The Magnum brand, meanwhile, recently unveiled its latest duo innovation – Magnum Euphoria Pink Lemonade and Magnum Chill Blueberry Cookie, offering a multi-sensory experience as it introduces Magnum’s first ever sorbet and ice cream combination. The new flavour combinations are based on the two distinct moods consumers can experience when eating ice cream. For Euphoria the inspiration comes from the emotional state of extreme happiness, while Chill is inspired by the feeling experienced during an emotional state of relaxation. Consumers can choose the flavour that best suits their mood.
Euphoria Pink Lemonade consists of a raspberry sorbet core, wrapped in citrusy lemon ice cream with popping candy and provides consumers with complementary and intense flavour profiles. Magnum Euphoria Pink Lemonade is also being launched in a Magnum Mini format (RRPs: Single £2.20, 3x Multipack £3.99, 6x Multipack Mini £4.50).
Magnum Chill Blueberry Cookie provides a smooth blueberry sorbet core encased in vanilla biscuit flavour ice cream and crunchy cookie pieces. Chill is a vegan ice cream which provides delicious innovation in flavour and also supports Unilever’s sustainability targets through growing plant-based sales (RRP£2.20, 3x Multipack £3.99).
The new SKUs from Magnum follow a successful year for Magnum innovation in 2023 with both Magnum Sunlover and Starchaser ranking as the number one and number two ice cream NPD respectively.
“After two years in the making, we are thrilled to introduce our revolutionary mood-inspired range that offers a multi-sensory ice cream experience thanks to our surprising sorbet core, a Magnum first,” said Daniel Lythgo, Brand Manager Magnum UK at Unilever.
Mars Chocolate Drinks and Treats (MCD&T) last year launched Twix Ice Creams Cones, the first time that this popular confectionery brand has been developed into an ice cream cone format.

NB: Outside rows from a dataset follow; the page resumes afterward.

(** * Source/Core/Core/PowerPC/MMU.h: the host access facade and the MMU's data model

    Shallow embedding of the declarations and inline member functions of
    [Core/PowerPC/MMU.h].  Unsigned machine integers are [Z] with the
    wrap-around of every cast written out; bit-fields are [Z.land] /
    [Z.shiftr] expressions.  The member functions that the header only
    declares ([HostIsRAMAddress], [ReadFromHardware], [WriteToHardware],
    [Memcheck]) appear as calls of a small program type, so that the order
    and the arguments of the calls made by the inline functions can be read
    off and interpreted over any implementation of them. *)

From Stdlib Require Import ZArith List Bool Lia.
From stdpp Require Import base option list gmap.
Import ListNotations.

#[local] Open Scope Z_scope.

(** ** Fixed-width integers *)

Definition cast_u8 (z : Z) : Z := z mod 2 ^ 8.
Definition cast_u32 (z : Z) : Z := z mod 2 ^ 32.

Definition is_u32 (z : Z) : Prop := 0 <= z < 2 ^ 32.
Definition is_u64 (z : Z) : Prop := 0 <= z < 2 ^ 64.

(** The access types [T] of the templates: [sizeof(T)] is 1, 2, 4 or 8
    ([make_unsigned_same_size] admits nothing else). *)
Inductive Width : Type := W8 | W16 | W32 | W64.

Definition sizeof (T : Width) : Z :=
  match T with W8 => 1 | W16 => 2 | W32 => 4 | W64 => 8 end.

Definition bits_of (T : Width) : Z := 8 * sizeof T.

(** [concept Size64 = (sizeof(T) == 8)] *)
Definition Size64 (T : Width) : bool := sizeof T =? 8.

(** ** Enumerations and result records *)

Inductive RequestedAddressSpace : Type :=
| Effective   (* whatever the current MMU state is *)
| Physical    (* as if the MMU was turned off *)
| Virtual.    (* specifically want MMU turned on, fails if off *)

Record ReadResult : Type := mkReadResult {
  rr_translated : bool;
  rr_value : Z
}.

Record WriteResult : Type := mkWriteResult {
  wr_translated : bool
}.

Inductive XCheckTLBFlag : Type :=
| NoException
| Read
| Write
| Opcode
| OpcodeNoException.

(** ** BAT table constants *)

Definition BAT_INDEX_SHIFT : Z := 17.
Definition BAT_PAGE_SIZE : Z := Z.shiftl 1 BAT_INDEX_SHIFT.
Definition BAT_PAGE_COUNT : Z := Z.shiftl 1 (32 - BAT_INDEX_SHIFT).
Definition BAT_MAPPED_BIT : Z := 0x1.
Definition BAT_PHYSICAL_BIT : Z := 0x2.
Definition BAT_WI_BIT : Z := 0x4.
(** [UINT32_C(~0x7)]: the complement taken in 32 bits. *)
Definition BAT_RESULT_MASK : Z := cast_u32 (Z.lnot 0x7).

(** [using BatTable = std::array<u32, BAT_PAGE_COUNT>] *)
Definition BatTable : Type := list Z.

Definition BatTable_wf (t : BatTable) : Prop :=
  Z.of_nat (length t) = BAT_PAGE_COUNT /\ Forall is_u32 t.

(** Storage of a table in bytes: [sizeof(BatTable)]. *)
Definition BatTable_bytes : Z := BAT_PAGE_COUNT * sizeof W32.

(** A value-initialised table, as the members [m_ibat_table] and
    [m_dbat_table] are before the first update. *)
Definition BatTable_zero : BatTable := replicate (Z.to_nat BAT_PAGE_COUNT) 0.

(** Modelled from the spec: the tables are indexed by the page number, the
    address bits from [BAT_INDEX_SHIFT] up (the lookup itself is in
    MMU.cpp, which is not among the sources). *)
Definition bat_index (address : Z) : Z := Z.shiftr address BAT_INDEX_SHIFT.

(** Modelled from the spec: an entry packs a translated physical address
    with the flag bits; the address is read back through
    [BAT_RESULT_MASK] and each flag through its bit. *)
Definition bat_pack (base : Z) (mapped physical wi : bool) : Z :=
  Z.lor base
    (Z.lor (if mapped then BAT_MAPPED_BIT else 0)
       (Z.lor (if physical then BAT_PHYSICAL_BIT else 0)
          (if wi then BAT_WI_BIT else 0))).

Definition bat_base (entry : Z) : Z := Z.land entry BAT_RESULT_MASK.
Definition bat_mapped (entry : Z) : bool := negb (Z.land entry BAT_MAPPED_BIT =? 0).
Definition bat_physical (entry : Z) : bool := negb (Z.land entry BAT_PHYSICAL_BIT =? 0).
Definition bat_wi (entry : Z) : bool := negb (Z.land entry BAT_WI_BIT =? 0).

Definition HW_PAGE_SIZE : Z := 4096.
Definition HW_PAGE_MASK : Z := HW_PAGE_SIZE - 1.
Definition HW_PAGE_INDEX_SHIFT : Z := 12.
Definition HW_PAGE_INDEX_MASK : Z := 0x3f.

(** ** TranslateAddressResult *)

Inductive TranslateAddressResultEnum : Type :=
| BAT_TRANSLATED
| PAGE_TABLE_TRANSLATED
| DIRECT_STORE_SEGMENT
| PAGE_FAULT.

(** The enumerators' values in the underlying [u8]. *)
Definition enum_value (r : TranslateAddressResultEnum) : Z :=
  match r with
  | BAT_TRANSLATED => 0
  | PAGE_TABLE_TRANSLATED => 1
  | DIRECT_STORE_SEGMENT => 2
  | PAGE_FAULT => 3
  end.

Record TranslateAddressResult : Type := mkTranslateAddressResult {
  tar_address : Z;
  tar_result : TranslateAddressResultEnum;
  tar_wi : bool
}.

Definition Success (r : TranslateAddressResult) : bool :=
  enum_value (tar_result r) <=? enum_value PAGE_TABLE_TRANSLATED.

(** ** EffectiveAddress *)

(** Modelled from the spec: Common/BitField.h is not among the sources.
    [BitField<position, bits, u32>] is the field of [bits] bits of the
    storage word that starts at bit [position], bit 0 being the least
    significant; this gives the four fields the widths the specification
    lists (12, 16, 6 and 4 bits). *)
Definition BitField (position bits : Z) (storage : Z) : Z :=
  Z.shiftr (Z.land storage (Z.shiftl (Z.ones bits) position)) position.
Definition tox_testenv_install_deps (venv : Venv) (action : Action) (w : World)
    : Outcome * World :=
  let tox_setuptools_version_from_env := tox_setuptools_version_from_env venv w in
  let venvname := venvname_of action in
  let setuptools_version :=
    resolve venvname tox_setuptools_version_from_env
            (PER_ENV_SETUPTOOLS_VERSIONS w) in
  match setuptools_version with
  | Some (String _ _ as setuptools_version) =>
      let package := get_setuptools_package_version setuptools_version in
      let w := print (venvname +:+ " setuptools_version is " +:+ package) w in
      venv_install venv
        {| packages := [package];
           extraopts := ["--upgrade"];
           install_action := action |} w
  | _ => (Returned, w)
  end.

(** Case analysis over the 256 code points. *)
Ltac by_cases_on c :=
  destruct c as [[] [] [] [] [] [] [] []]; vm_compute; reflexivity.

(** ** Scenarios of the specification *)

Definition py (name : string) : Action :=
  {| action_venvname := None; action_name := name |}.

Definition venv0 : Venv :=
  {| get_os_environ := ∅; install_raises := fun _ => false |}.

Definition venv_with (v : string) : Venv :=
  {| get_os_environ := {[ TOX_SETUPTOOLS_VERSION_VAR := v ]};
     install_raises := fun _ => false |}.

Definition world_with_process_var (v : string) : World :=
  initial_world {[ TOX_SETUPTOOLS_VERSION_VAR := v ]}.

Definition conf (items : list (string * option string)) : Config :=
  {| envconfigs :=
       map (fun item => (item.1, {| reader_getstring := fun _ => item.2 |})) items |}.

Example normalize_bare :
  get_setuptools_package_version "19.0" = "setuptools==19.0".
Proof. reflexivity. Qed.

Example normalize_mixed_case :
  get_setuptools_package_version "  SetupTools>=18 " = "setuptools>=18".
Proof. reflexivity. Qed.

Example normalize_empty :
  get_setuptools_package_version "" = "setuptools==".
Proof. reflexivity. Qed.

Example normalize_inner_space :
  get_setuptools_package_version " 19 .0" = "setuptools==19 .0".
Proof. reflexivity. Qed.

Example scenario_py36 :
  let w := tox_configure (conf [("py36", Some "19.0")]) (initial_world ∅) in
  map packages (install_calls (tox_testenv_install_deps (venv_with "20.0") (py "py36") w).2)
  = [["setuptools==19.0"]].
Proof. vm_compute. reflexivity. Qed.

Example scenario_py37 :
  let w := tox_configure (conf []) (initial_world ∅) in
  (tox_testenv_install_deps (venv_with "setuptools==21.0") (py "py37") w).2
  = {| PER_ENV_SETUPTOOLS_VERSIONS := ∅; os_environ := ∅;
       stdout := ["py37 setuptools_version is setuptools==21.0"];
       install_calls := [ {| packages := ["setuptools==21.0"];
                             extraopts := ["--upgrade"];
                             install_action := py "py37" |} ] |}.
Proof. vm_compute. reflexivity. Qed.

Example scenario_nothing :
  let w := tox_configure (conf [("py36", Some "19.0")]) (initial_world ∅) in
  tox_testenv_install_deps venv0 (py "py39") w = (Returned, w).
Proof. vm_compute. reflexivity. Qed.

Example scenario_py38 :
  let w := tox_configure (conf [("py38", Some "SetupTools>=18")]) (initial_world ∅) in
  map packages (install_calls (tox_testenv_install_deps (venv_with "1") (py "py38") w).2)
  = [["setuptools>=18"]].
Proof. vm_compute. reflexivity. Qed.

(** ** Facts about the string primitives *)

Section PyStrFacts.

Lemma isspace_lower_char c : isspace (lower_char c) = isspace c.
Proof. by_cases_on c. Qed.

Lemma lower_char_idemp c : lower_char (lower_char c) = lower_char c.
Proof. by_cases_on c. Qed.

Lemma lower_idemp s : lower (lower s) = lower s.
Proof.
  induction s as [|c s IH]; simpl; [reflexivity|].
  now rewrite lower_char_idemp, IH.
Qed.

Lemma lower_app s t : lower (s +:+ t) = lower s +:+ lower t.
Proof. induction s as [|c s IH]; simpl; [reflexivity|]. now rewrite IH. Qed.

Lemma lower_eq_empty s : lower s = "" <-> s = "".
Proof. destruct s; simpl; split; congruence. Qed.

Lemma lower_lstrip s : lower (lstrip s) = lstrip (lower s).
Proof.
  induction s as [|c s IH]; simpl; [reflexivity|].
  rewrite isspace_lower_char. destruct (isspace c); [exact IH | reflexivity].
Qed.

Lemma lower_rstrip s : lower (rstrip s) = rstrip (lower s).
Proof.
  induction s as [|c s IH]; simpl; [reflexivity|].
  rewrite <- IH, isspace_lower_char.
  destruct (rstrip s) as [|d r]; simpl; [|reflexivity].
  destruct (isspace c); reflexivity.
Qed.

(** Lowering and stripping commute, so the order in which the source
    applies them is immaterial. *)
Lemma lower_strip s : lower (strip s) = strip (lower s).
Proof. unfold strip. now rewrite lower_rstrip, lower_lstrip. Qed.

Lemma lstrip_idemp s : lstrip (lstrip s) = lstrip s.
Proof.
  induction s as [|c s IH]; simpl; [reflexivity|].
  destruct (isspace c) eqn:E; [exact IH | simpl; now rewrite E].
Qed.

Lemma rstrip_idemp s : rstrip (rstrip s) = rstrip s.
Proof.
  induction s as [|c s IH]; simpl; [reflexivity|].
  destruct (rstrip s) as [|d r] eqn:R.
  - destruct (isspace c) eqn:E; simpl; [reflexivity | now rewrite E].
  - change (rstrip (String c (String d r))) with
      (match rstrip (String d r) with
       | "" => if isspace c then "" else String c ""
       | r' => String c r'
       end).
    now rewrite IH.
Qed.

(** Stripping on the right keeps a first character that is not whitespace. *)
Lemma lstrip_rstrip_fixed s : lstrip s = s -> lstrip (rstrip s) = rstrip s.
Proof.
  destruct s as [|c s]; simpl; [reflexivity|].
  destruct (isspace c) eqn:E.
  - intros H. exfalso.
    assert (L : forall t, String.length (lstrip t) <= String.length t).
    { induction t as [|d t IHt]; simpl; [lia|]. destruct (isspace d); simpl; lia. }
    specialize (L s). rewrite H in L. simpl in L. lia.
  - intros _. destruct (rstrip s); simpl; now rewrite E.
Qed.

Lemma strip_stripped s : stripped (strip s).
Proof.
  unfold stripped, strip. split.
  - apply lstrip_rstrip_fixed, lstrip_idemp.
  - apply rstrip_idemp.
Qed.

Lemma stripped_strip s : stripped s -> strip s = s.
Proof. unfold stripped, strip. intros [-> ->]. reflexivity. Qed.

Lemma strip_idemp s : strip (strip s) = strip s.
Proof. apply stripped_strip, strip_stripped. Qed.

Lemma rstrip_cons_fixed c s :
  rstrip (String c s) = String c s -> rstrip s = s.
Proof.
  simpl. destruct (rstrip s) as [|d r] eqn:R.
  - destruct (isspace c); [discriminate|]. intros [= <-]. reflexivity.
  - intros [= <-]. reflexivity.
Qed.

Lemma rstrip_singleton_fixed c :
  rstrip (String c "") = String c "" -> isspace c = false.
Proof. simpl. destruct (isspace c); [discriminate | reflexivity]. Qed.

(** A right-stripped string stays right-stripped when a string that does
    not end in whitespace is put in front of it. *)
Lemma rstrip_app_fixed a s :
  rstrip a = a -> rstrip s = s -> rstrip (a +:+ s) = a +:+ s.
Proof.
  induction a as [|c a IH]; intros Ha Hs; [exact Hs|].
  pose proof (rstrip_cons_fixed _ _ Ha) as Ha'.
  change (rstrip (String c a +:+ s)) with
    (match rstrip (a +:+ s) with
     | "" => if isspace c then "" else String c ""
     | r' => String c r'
     end).
  change (String c a +:+ s) with (String c (a +:+ s)).
  rewrite (IH Ha' Hs).
  destruct (a +:+ s) as [|d r] eqn:E; [|reflexivity].
  destruct a; [|discriminate].
  now rewrite (rstrip_singleton_fixed _ Ha).
Qed.

Lemma setuptools_eq_prefix_stripped s :
  rstrip s = s -> stripped ("setuptools==" +:+ s).
Proof.
  intros Hs. split; [reflexivity|].
  apply rstrip_app_fixed; [reflexivity | exact Hs].
Qed.

Lemma startswith_setuptools_eq s :
  startswith ("setuptools==" +:+ s) "setuptools" = true.
Proof. reflexivity. Qed.

End PyStrFacts.

(** ** The version normaliser *)

Section Normalizer.

Implicit Types v x : string.

(** C2: when [v.strip().lower()] does not start with [setuptools], the
    normaliser returns ["setuptools=="] followed by [v.strip().lower()];
    the empty string is among these inputs and yields ["setuptools=="]. *)
Theorem normalize_bare_version v :
  startswith (lower (strip v)) "setuptools" = false ->
  get_setuptools_package_version v = "setuptools==" +:+ lower (strip v).
Proof.
  intros H. unfold get_setuptools_package_version.
  rewrite <- lower_strip. now rewrite H.
Qed.

Lemma normalize_bare_version_witness :
  (startswith (lower (strip "  19.0.RC1 ")) "setuptools" = false /\
   get_setuptools_package_version "  19.0.RC1 " = "setuptools==19.0.rc1") /\
  (startswith (lower (strip "")) "setuptools" = false /\
   get_setuptools_package_version "" = "setuptools==").
Proof.
  split; (split; [reflexivity|]).
  - apply (normalize_bare_version "  19.0.RC1 "). reflexivity.
  - apply (normalize_bare_version ""). reflexivity.
Defined.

Across the overall ice cream market (with the filled-cone category in 7.6 per cent growth), Mars Ice Cream grew by £11.5m in 2022, equating to a 42 per cent share of the total ice cream market growth. Over the last five years, Mars has delivered more than six times the growth of the category average and more than any other manufacturer.
Michelle Frost, General Manager at MCD&T says: “The brand familiarity and price point of Mars products have really allowed us to solidify our mid-market position, and for some of our core brands, the appetite for our classic products has still increased by a third. Developing the Twix brand into an ice cream cone format was a natural progression to give fans of the brands an alternative format to enjoy.”
Frozone!
In addition to Unilever’s bet on yogurt ice cream, over at World of Sweets, Partner Brand Manager Chris Smith says that Freezables are a big trend. They offer retailers a low-cost summer product which customers will grab and purchase to cool down on a warm day. These can be purchased by customers in a multiple pack which they can freeze at home, or one already frozen and ready to enjoy in-store.

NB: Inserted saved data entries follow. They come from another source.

(** Splitting at a byte and joining with it are inverse to each other:
    joining the fields of a string gives the string back, and splitting the
    join of a non-empty list of fields, none of which has the separator in
    it, gives these fields back. *)
Lemma strings_Split_Join_inverse sep :
  (∀ s, strings_Join (strings_Split s sep) sep = s) ∧
  (∀ parts, parts ≠ [] →
     Forall (λ p, strings_ContainsByte p sep = false) parts →
     strings_Split (strings_Join parts sep) sep = parts).
Proof.
  split; [intros s; apply strings_Join_Split|].
  intros parts Hne Hall. induction Hall as [|p rest Hp Hrest IH]; [done|].
  destruct rest as [|q rest].
  - cbn. by apply strings_Split_whole.
  - rewrite strings_Join_cons, strings_Split_field by done.
    by rewrite IH.
Qed.

Section Bridge.
Context {K : Collaborators}.

(** X10.  [createServiceCenter] hands [NewServicecenter] the comma-separated
    fields of [SCAddr]: always at least one address (for an empty [SCAddr]
    the one empty address), one more than there are commas, none with a
    comma in it, and joined by commas they spell [SCAddr] again. *)
Theorem createServiceCenter_addrs s e :
  etcd s = Some e →
  ∃ addrs pre post,
    trace (createServiceCenter s) =
      pre ++ c_servicecenter_NewServicecenter addrs :: post ∧
    Forall (λ x, starts x ≠ Some RegistryBridge ∨ x = c_etcd_Storage) pre ∧
    Forall (λ x, starts x = None) post ∧
    addrs ≠ [] ∧
    length addrs = S (strings_CountByte (SCAddr (conf s)) ",") ∧
    Forall (λ a, strings_ContainsByte a "," = false) addrs ∧
    strings_Join addrs "," = SCAddr (conf s) ∧
    (SCAddr (conf s) = "" → addrs = [""]).
Proof.
  intros He. exists (strings_Split (SCAddr (conf s)) ","), [c_etcd_Storage].
  destruct s as [c t svc et ag g]. cbn [etcd conf] in *. subst et.
  assert (∃ post,
            trace (createServiceCenter
                     {| conf := c; tick := t; servicecenter := svc;
                        etcd := Some e; agent := ag; grpc := g |}) =
              [c_etcd_Storage] ++
              c_servicecenter_NewServicecenter
                (strings_Split (SCAddr c) ",") :: post ∧
            Forall (λ x, starts x = None) post) as (post & -> & Hpost).
  { unfold createServiceCenter. unfold_M.
    destruct (servicecenter_NewServicecenter _ _) as [sc [err|]];
      eexists; (split; [reflexivity|]); by repeat constructor. }
  exists post. split; [done|]. split; [by repeat constructor|].
  split; [done|]. split; [apply strings_Split_not_nil|].
  split; [apply strings_Split_length|].
  split; [apply Forall_forall; intros a; apply strings_Split_no_sep|].
  split; [apply strings_Join_Split|]. by intros ->.
Qed.

End Bridge.

Section More3.
Context {K : Collaborators}.

Lemma Stop_count_app tr1 tr2 :
  Stop_count (tr1 ++ tr2) = (Stop_count tr1 + Stop_count tr2)%nat.
Proof. unfold Stop_count. by rewrite filter_app, length_app. Qed.

Lemma existsb_handled_inv (installed arrivals : list Signal) :
  existsb (λ sig, bool_decide (sig ∈ installed)) arrivals = true →
  Exists (λ sig, sig ∈ installed) arrivals.
Proof.
  induction arrivals as [|sig rest IH]; cbn [existsb]; [done|].
  case_bool_decide as Hin; [intros _; by apply Exists_cons_hd|].
  intros Hrest. apply Exists_cons_tl. by apply IH.
Qed.

(** X11.  [Run] calls [Stop] at most once, and only at the end of a whole life:
    after a startup without error, with the signal handler installed, when
    a handled signal is delivered.  In every other run [Stop] is not
    called. *)
Theorem Run_calls_Stop_at_most_once ctx s :
  (Stop_count (trace (Run ctx s)) ≤ 1)%nat ∧
  (Stop_count (trace (Run ctx s)) = 1%nat ↔
     result (startup steps s) = Some None ∧
     syssig_AddSignalsHandler quit_signals = None ∧
     Exists (λ sig, sig ∈ quit_signals) (delivered ctx)).
Proof.
  pose proof (Run_cases ctx s) as Hrun. cbv zeta in Hrun.
  assert (Stop_count (trace (initPlugin s) ++ trace (startup steps s))
          = 0%nat) as Hquiet.
  { apply Stop_count_quiet, Forall_app. split; [by repeat constructor|].
    eapply Forall_impl; [apply startup_no_Stop_call|]. by intros x (? & _). }
  destruct (result (startup steps s)) as [[c|]|]; rewrite Hrun; cbn [trace].
  - rewrite Hquiet. split; [lia|split; [done|by intros (? & _)]].
  - rewrite app_assoc, Stop_count_app, Hquiet, waitQuit_spec. cbn [Nat.add].
    destruct (syssig_AddSignalsHandler quit_signals) as [e|].
    { cbn [trace]. rewrite Stop_count_quiet by (by repeat constructor).
      split; [lia|split; [done|by intros (_ & ? & _)]]. }
    destruct (existsb _ _) eqn:Hex; cbn [trace].
    + rewrite Stop_count_app, Stop_count_Stop.
      rewrite Stop_count_quiet by (by repeat constructor).
      split; [lia|]. split; [|done].
      intros _. repeat split. by apply existsb_handled_inv.
    + rewrite Stop_count_quiet by (by repeat constructor).
      split; [lia|]. split; [done|].
      intros (_ & _ & Hsig). apply existsb_handled in Hsig. congruence.
  - rewrite Hquiet. split; [lia|split; [done|by intros (? & _)]].
Qed.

“The range of freezable products is growing every year with some exciting flavours from big brands having launched in time for this summer,” says Smith. “For independents it’s about offering low cost, value treats and offering their customers the freezable and ice-cream products they know they’ll enjoy. Offering a varied range of recognisable brands and innovative products is really important to encourage repeat customers.”
World of Sweets have launched new products from PAW Patrol and Warheads which will join the popular Barratt range and existing Warheads freezable products.
“PAW Patrol is the number one preschool brand in the UK, it’s watched by over 350 million households across more than 170 territories and in more than 35 languages,” says Smith. “Its confectionery treats are also popular among younger consumers with fruity flavours and smaller portion sizes.”
New for 2024 are PAW Patrol Freeze Pops in Cola, Raspberry, Tutti Frutti and Watermelon with no artificial flavours and colours. These are available as multipacks. The freeze pops are HFSS compliant meaning they can be stocked as an impulse purchase at the till point.
Barratt Ice Duos were launched in 2022 and were the only ice lolly commended in the Ice Cream and Ice Lolly category at the Quality Food Awards 2022. The multipacks include either Fruit Salad & Dip Dab Ice Duos or Refreshers & Wham Ice Duos. Brightly coloured branding with eye-catching design ensures they stand out on shelf.
“The ice poles can also be purchased by consumers as singles. They’re available in classic sweet shop flavours Fruit Salad, which is raspberry and pineapple flavour and Wham, in sour raspberry flavour. Additionally, they’re suitable for vegans and have no artificial colours and flavours,” adds Smith.
“Freezables from US confectionery brand Warheads are a popular choice for retailers and their customers with the sour flavours and eye-catching branding.”
The Warheads Snap-Ice, launched in 2023, is a two-in-one freezable which sold exceptionally well last summer. Extreme sour fruit flavours include green apple, watermelon, black cherry and blue raspberry.
Carrie Martin, General Manager for Kind at Mars, recommends another kind of freezable: the award-winning US frozen-snack brand, trüfrü which launched into the UK market in March. The brand, which first launched in the US in 2017, has since reached $215M RSV (Nielsen), completely changing the game in the US frozen snacking category. It was acquired by Mars in Q1 2023for its better-for-you snacking portfolio.
Martin says that the launch of trüfrü is timely: with the ice cream category continuing to evolve, bitesize and permissible formats are in rapid growth and the trend for frozen snacking continues to grow. “trüfrü tastes like real indulgence and fulfils a permissible need that we know consumers are looking for in the frozen category,” she continued. “We are excited to be able to bring innovative snacking solutions at pace from the US to UK consumers, in a way that nurtures this fantastic founder-led brand with the scale and capabilities of Mars.”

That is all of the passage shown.